Stored data:
(* ===== verification/_CoqProject ===== *)
-Q . S2P
Prelude.v
Text.v
Errors.v
Ids.v
External.v
Stateful.v
JsonSchema.v
JsonSchemaProps.v
Host.v
Digest.v
WasmHost.v
WasmHostProps.v
WasmHostInvariant.v
Model.v
Permission.v
Glob.v
Grant.v
GrantProps.v
Instance.v
Contribution.v
ContributionProps.v
ContributionStore.v
ContributionCall.v
ContributionCallProps.v
Manifest.v
ManifestProps.v
Evolution.v
EvolutionProps.v
Observation.v
ObservationProps.v
ViewerDocument.v
ViewerDocumentProps.v
PluginNetwork.v
PluginNetworkProps.v
ProjectRoot.v
WorkspaceInspection.v
WorkspaceInspectionProps.v
LifecycleRecords.v
LifecycleDatabase.v
StoreLifecycle.v
StoreService.v
StoreInvariant.v
StoreTriples.v
StoreOperations.v
StoreProps.v
StoreServiceProps.v
StoreReplacement.v
Broker.v
Async.v
Lifecycle.v
LifecycleProps.v
EffectTimeline.v
Graph.v
Resolver.v
ScopeManager.v
ManagerShape.v
ManagerInvariant.v
ManagerSteps.v
ManagerPublish.v
ManagerOperations.v
ManagerProps.v
Reference.v
ResolverExamples.v
LifecycleExamples.v
GrantExamples.v
ContributionExamples.v
WasmExamples.v
ObservationExamples.v
BrokerServiceExamples.v
StoreExamples.v
PluginExamples.v
(* ===== verification/Digest.v ===== *)
(** * Package digests

    Model of [crates/rho-extension-runtime/src/digest.rs] and of the helper
    [sha256_hex] that [grant.rs] shares: a package digest is the hexadecimal
    SHA-256 of a stream in which every path and every file content is preceded
    by its length as eight little-endian bytes. *)
From S2P Require Import Prelude Text Errors External.
#[local] Open Scope Z_scope.

Record PackageDigest := MkPackageDigest { digest_str : string }.
#[global] Instance digest_str_inj : Inj (=) (=) digest_str.
Proof. intros [] []; simpl; congruence. Qed.
#[global] Instance PackageDigest_eq_dec : EqDecision PackageDigest.
Proof. solve_decision. Defined.
#[global] Instance PackageDigest_ord : RustOrd PackageDigest := rcmp_on digest_str.
#[global] Instance PackageDigest_ord_laws : RustOrdLaws PackageDigest.
Proof. apply rcmp_on_laws, _. Qed.

(** [(n as u64).to_le_bytes()], [k] bytes of it. *)
Fixpoint le_bytes (k : nat) (n : Z) : list ascii :=
  match k with
  | O => []
  | S k => byte_of (n mod 256) :: le_bytes k (n / 256)
  end.

(** What [hash_bytes] feeds to the hasher. *)
Definition hash_bytes (bytes : list ascii) : list ascii :=
  le_bytes 8 (Z.of_nat (length bytes)) ++ bytes.
Definition hash_stream (entries : list (list ascii * list ascii)) : list ascii :=
  entries ≫= λ e, hash_bytes e.1 ++ hash_bytes e.2.

Definition hex_encode (bytes : list ascii) : string := of_bytes (hex_bytes bytes).

Section digest.
Context `{Sha256}.

Definition from_inventory (entries : list (list ascii * list ascii)) : PackageDigest :=
  MkPackageDigest (hex_encode (sha256 (hash_stream entries))).

Definition sha256_hex (bytes : list ascii) : string := hex_encode (sha256 bytes).
End digest.

Definition PackageDigest_parse (value : string) : result string PackageDigest :=
  _ ← fail_if (negb (str_len value =? 64) || negb (forallb is_lower_hex (str_bytes value)))
        "package digest must be 64 lowercase hexadecimal characters";
  Ok (MkPackageDigest value).
(** [Deserialize] for [PackageDigest]. *)
Definition PackageDigest_deserialize (value : string) : result string PackageDigest :=
  PackageDigest_parse value.

(** ** Properties *)

Lemma le_bytes_length k n : length (le_bytes k n) = k.
Proof. revert n. induction k as [|k IH]; intros n; simpl; [done|by rewrite IH]. Qed.

Lemma le_bytes_inj k n m :
  0 <= n < 256 ^ Z.of_nat k → 0 <= m < 256 ^ Z.of_nat k → le_bytes k n = le_bytes k m → n = m.
Proof.
  revert n m. induction k as [|k IH]; intros n m Hn Hm.
  - change (256 ^ Z.of_nat 0) with 1 in *. lia.
  - rewrite Nat2Z.inj_succ, Z.pow_succ_r in Hn, Hm by lia. cbn [le_bytes]. intros Heq.
    injection Heq as Hb Ht. apply (f_equal code) in Hb.
    rewrite !code_byte_of in Hb by (apply Z.mod_pos_bound; lia).
    apply IH in Ht; [|split; [apply Z.div_pos|apply Z.div_lt_upper_bound]; lia..].
    pose proof (Z.div_mod n 256). pose proof (Z.div_mod m 256). lia.
Qed.

Definition u64_len (l : list ascii) : Prop := Z.of_nat (length l) <= u64_max.

Lemma hash_bytes_app_inj a b s t :
  u64_len a → u64_len b → hash_bytes a ++ s = hash_bytes b ++ t → a = b ∧ s = t.
Proof.
  unfold hash_bytes, u64_len, u64_max. intros Ha Hb. rewrite <-!app_assoc. intros Heq.
  apply app_inj_1 in Heq as [Hl Heq]; [|by rewrite !le_bytes_length].
  apply le_bytes_inj in Hl; [|change (256 ^ Z.of_nat 8) with (2 ^ 64); lia..].
  apply app_inj_1 in Heq; [done|lia].
Qed.
Lemma hash_bytes_nonempty a s : hash_bytes a ++ s ≠ [].
Proof. unfold hash_bytes. simpl. done. Qed.

Definition u64_entry (e : list ascii * list ascii) : Prop := u64_len e.1 ∧ u64_len e.2.

Lemma hash_stream_cons e es : hash_stream (e :: es) = hash_bytes e.1 ++ hash_bytes e.2 ++ hash_stream es.
Proof. unfold hash_stream. simpl. by rewrite <-app_assoc. Qed.

Lemma hash_stream_inj es es' :
  Forall u64_entry es → Forall u64_entry es' → hash_stream es = hash_stream es' → es = es'.
Proof.
  intros Hes. revert es'. induction Hes as [|[p c] es [Hp Hc] _ IH]; intros es' Hes'.
  - destruct Hes' as [|[p c] es' _ _]; [done|]. rewrite hash_stream_cons. intros Heq.
    by apply eq_sym, hash_bytes_nonempty in Heq.
  - destruct Hes' as [|[p' c'] es' [Hp' Hc'] Hes'].
    { rewrite hash_stream_cons. intros Heq. by apply hash_bytes_nonempty in Heq. }
    rewrite !hash_stream_cons. simpl. intros Heq.
    apply hash_bytes_app_inj in Heq as [-> Heq]; [|done..].
    apply hash_bytes_app_inj in Heq as [-> Heq]; [|done..]. f_equal. by apply IH.
Qed.

Section digest_props.
Context `{Sha256}.

Lemma hex_encode_inj l k : hex_encode l = hex_encode k → l = k.
Proof. intros Heq%(f_equal str_bytes). unfold hex_encode in Heq. rewrite !str_bytes_of_bytes in Heq. by apply hex_bytes_inj. Qed.

Lemma sha256_hex_parses l : PackageDigest_parse (sha256_hex l) = Ok (MkPackageDigest (sha256_hex l)).
Proof.
  unfold PackageDigest_parse, str_len, sha256_hex, hex_encode. rewrite str_bytes_of_bytes.
  rewrite hex_bytes_length, sha256_length.
  rewrite (proj2 (forallb_True _ _)); [done|]. apply Forall_forall, hex_bytes_lower.
Qed.

(** the digest of an inventory is well formed, and two different inventories
    with the same digest exhibit a SHA-256 collision: no file boundary, file
    name or content can be shifted into another inventory with the same stream. *)
Theorem from_inventory_binding (es es' : list (list ascii * list ascii)) :
  Forall u64_entry es → Forall u64_entry es' →
  from_inventory es = from_inventory es' →
  (PackageDigest_parse (digest_str (from_inventory es)) = Ok (from_inventory es)) ∧
  (es = es' ∨ (hash_stream es ≠ hash_stream es' ∧ sha256 (hash_stream es) = sha256 (hash_stream es'))).
Proof.
  intros Hes Hes' Heq. split; [apply sha256_hex_parses|].
  destruct (decide (hash_stream es = hash_stream es')) as [Hs|Hs].
  - left. by apply hash_stream_inj.
  - right. split; [done|]. apply (f_equal digest_str) in Heq. by apply hex_encode_inj.
Qed.
End digest_props.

Assigned task:
From the records above, transcribe exactly the run of lines that opens with the line holding "Definition hash_stream (entries" and closes with the line holding "MkPackageDigest (hex_encode (sha256", both included.

Task solution:
Definition hash_stream (entries : list (list ascii * list ascii)) : list ascii :=
  entries ≫= λ e, hash_bytes e.1 ++ hash_bytes e.2.

Definition hex_encode (bytes : list ascii) : string := of_bytes (hex_bytes bytes).

Section digest.
Context `{Sha256}.

Definition from_inventory (entries : list (list ascii * list ascii)) : PackageDigest :=
  MkPackageDigest (hex_encode (sha256 (hash_stream entries))).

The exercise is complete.